Bolehkah Akikah Diri Sendiri Saat Dewasa ?

Setiap anak yang lahir, disunahkan untuk diakikahi oleh orangtuanya, khususnya ayah. Akikah merupakan hal yang diajarkan Nabi Muhammad SAW kepada umatnya, sebagai bentuk rasa syukur kepada Allah SWT dan sebuah do’a untuk kebaikan sang anak.

Dianjurkan untuk memotong satu kambing jika yang lahir adalah anak perempuan dan dua kambing jika anak laki-laki (dalam riwayat lain boleh juga satu ekor).

Rasulullah bersabda : “ Aqiqah dilaksanakan karena kelahiran bayi, maka sembelihlah hewan dan hilangkanlah semua gangguan darinya.” [Shahih Hadits Riwayat Bukhari (5472)]

Hukum akikah adalah sunah muakkad atau sunnah yang harus diutamakan. Artinya, apabila seorang muslim mampu melaksanakannya (karena mempunyai harta yang cukup) maka ia dianjurkan untuk melakukan akikah bagi anaknya saat anak tersebut masih bayi. Sementara bagi orang yang kurang atau tidak mampu, pelaksanaan akikah dapat ditiadakan. Hal tersebut sesuai dengan pandangan mayoritas ulama, seperti Imam Syafi’i, Imam Ahmad dan Imam Malik.

Lalu bagaimana jika saat kecil orangtua tidak mampu, dan saat dewasa ingin mengakikahi diri sendiri?

Bila orangtua dahulu adalah orang yang tidak mampu pada saat waktu dianjurkannya aqiqah (yaitu pada hari ke-7, 14, atau 21 kelahiran), maka ia tidak punya kewajiban apa-apa walaupun mungkin setelah itu orangtuanya menjadi kaya.
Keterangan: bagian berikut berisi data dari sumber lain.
Lemma checkReady_passed h id network deadline c trace db act g started w' :
  match h with None => deadline = a_now (CNow :: started) + processStartupGrace /\ suffix started trace
             | Some _ => True end ->
  checkReady h network deadline c (mkWorld db act g (CInspect id :: trace)) = Some (Some (Ok c), w') ->
  match h with
  | Some h => exists address status,
      ct_IPs c !! network = Some [address] /\
      a_probe (CProbe address (Port h) (Path h) :: CInspect id :: trace) = Ok status /\
      200 <= status < 400
  | None => exists started, suffix started trace /\
      a_now (CNow :: started) + processStartupGrace <= a_now (CNow :: CInspect id :: trace)
  end.
Proof.
  unfold checkReady, probeHTTP, now, mbind, Eff_bind, mret, Eff_ret, call; simpl.
  destruct h as [h|]; simpl.
  - intros _. destruct (ct_IPs c !! network) as [[|address [|? ?]]|] eqn:Hip; simpl;
      try (intros Hc; by repeat (case_match; simplify_eq/=)).
    destruct (a_probe _) as [st|e] eqn:Hp; simpl.
    + destruct ((200 <=? st) && (st <? 400)) eqn:Hst; simpl.
      * intros _. exists address, st. btrue. split_and!; [done..|lia].
      * intros Hc. by repeat (case_match; simplify_eq/=).
    + intros Hc. by repeat (case_match; simplify_eq/=).
  - intros [-> Hs]. destruct (_ <? _) eqn:Hlt; intros; simplify_eq. btrue. eauto.
Qed.

(** The outcome of a pass names the container that was inspected. *)
Lemma checkReady_same h network deadline c w r w' :
  checkReady h network deadline c w = Some (Some (Ok r), w') -> r = c.
Proof.
  unfold checkReady, probeHTTP, now, mbind, Eff_bind, mret, Eff_ret, call; simpl.
  intros Hc. repeat (case_match; simplify_eq/=; try done).
Qed.

Lemma waitLoop_passed fuel h id network deadline since started :
  match h with None => deadline = a_now (CNow :: started) + processStartupGrace
             | Some _ => True end ->
  forall w r w', suffix since (w_trace w) -> suffix started (w_trace w) ->
  waitLoop fuel h id network deadline w = Some (Ok r, w') -> passed h id network r since.
Proof.
  intros Hd. induction fuel as [|fuel IH]; [done|]. intros w r w' Hs Hst. simpl.
  intros [(e & _ & ?)|(c & w1 & Hi & Hk)]%ebind_inv; [done|].
  injection Hi as Hi <-.
  destruct (bool_decide (ct_State c = "running")) eqn:Hrun; [|done]. simpl in Hk. btrue.
  apply bind_inv in Hk as ([o|] & w2 & Hc & Hk).
  - injection Hk as -> <-. pose proof (checkReady_same _ _ _ _ _ _ _ Hc) as ->.
    apply checkReady_passed with (started := started) in Hc; [|by destruct h].
    split; [done|]. exists (w_trace w). by split_and!.
  - assert (Hg : grows (mkWorld (a_others (CInspect id :: w_trace w) (w_db w)) (w_active w)
              (w_gate w) (CInspect id :: w_trace w)) w2).
    { revert Hc. apply (fun H : resp grows (checkReady h network deadline c) => H _ _ _).
      unfold checkReady, probeHTTP, now. resp_walk ltac:(apply grows_call). }
    apply ebind_inv in Hk as [(e & _ & ?)|([] & w3 & Ht & Hk)]; [done|].
    apply grows_call in Ht. unfold grows in *; simpl in *.
    assert (suffix (w_trace w) (w_trace w3)) by (etrans; [|exact Ht]; etrans; [|exact Hg];
      by apply suffix_cons_r).
    eapply IH; [| |exact Hk]; by etrans.
Qed.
Jadi apabila keadaan orangtuanya tidak mampu ketika pensyariatan aqiqah, maka akikaqah menjadi gugur karena ia tidak memiliki kemampuan. Akikah asalnya menjadi beban ayah selaku pemberi nafkah.

Akikah ditunaikan dari harta ayah, bukan dari harta anak. Akan tetapi jika anak sudah dewasa, belum diakikah dan cukup mampu melakukannya, boleh mengakikahi dirinya sendiri di luar dari waktu yang diakhirkan setelah baligh. Hukumnya tapi tidak wajib. (Shahih Fiqih Sunnah, 2/383).

Ibnu Qudamah mengatakan, “ Jika dia belum diakikahi sama sekali, kemudian baligh dan telah bekerja, maka dia tidak wajib untuk mengakikahi dirinya sendiri” .

Memotong kambing sebagai ucapan rasa syukur kepada Allah SWT menyambut kelahiran buah hati, sangat dianjurkan dalam Islam. Nabi Muhammad SAW juga mencontohkannya, beliau melaksanakan akikah untuk dua cucunya, Hasan dan Husein.

Siapa yang bertanggungjawab kepada Akikah anak?

Akikah termasuk nafkah anak yang tanggung jawabnya dianjurkan untuk ayah dari anak tersebut. Selama ayah dari anak tersebut masih ada dan mampu, maka dia dianjurkan untuk mengakikahi anaknya.

Bagaimana jika ayah sudah tidak ada atau tidak mampu atau sebab lainnya yang tidak memungkinkan dia untuk mengakikahi anaknya? Maka boleh bagi orang lain untuk menggantikan posisinya dalam mengakikahi anaknya, termasuk ibu dari anak tersebut, kakek, paman dan lainnya.

Karena itu, boleh bagi seorang ibu untuk melakukan akikah untuk anaknya, baik ayah dari anak itu ada namun tidak mampu, atau sudah tidak ada. Hal ini karena yang terpenting adalah anak yang baru lahir diakikahi, baik diakikahi oleh ayahnya, ibunya, kakeknya, pamannya, atau bahkan diakikahi oleh orang lain.

Hal ini sebagaimana disebutkan oleh Imam Al-Syaukani dalam kitab Nailul Authar berikut;

Sabda Nabi Muhammad Saw; Hewan akikah disembelih pada hari ketujuh kelahirannya. Hadis ini menjadi dalil bahwa sah seseorang mengakikahi anak orang lain, sebagaimana sah pula kerabat mengakikahi kerabat yang lain, dan seseorang mengakikahi dirinya sendiri.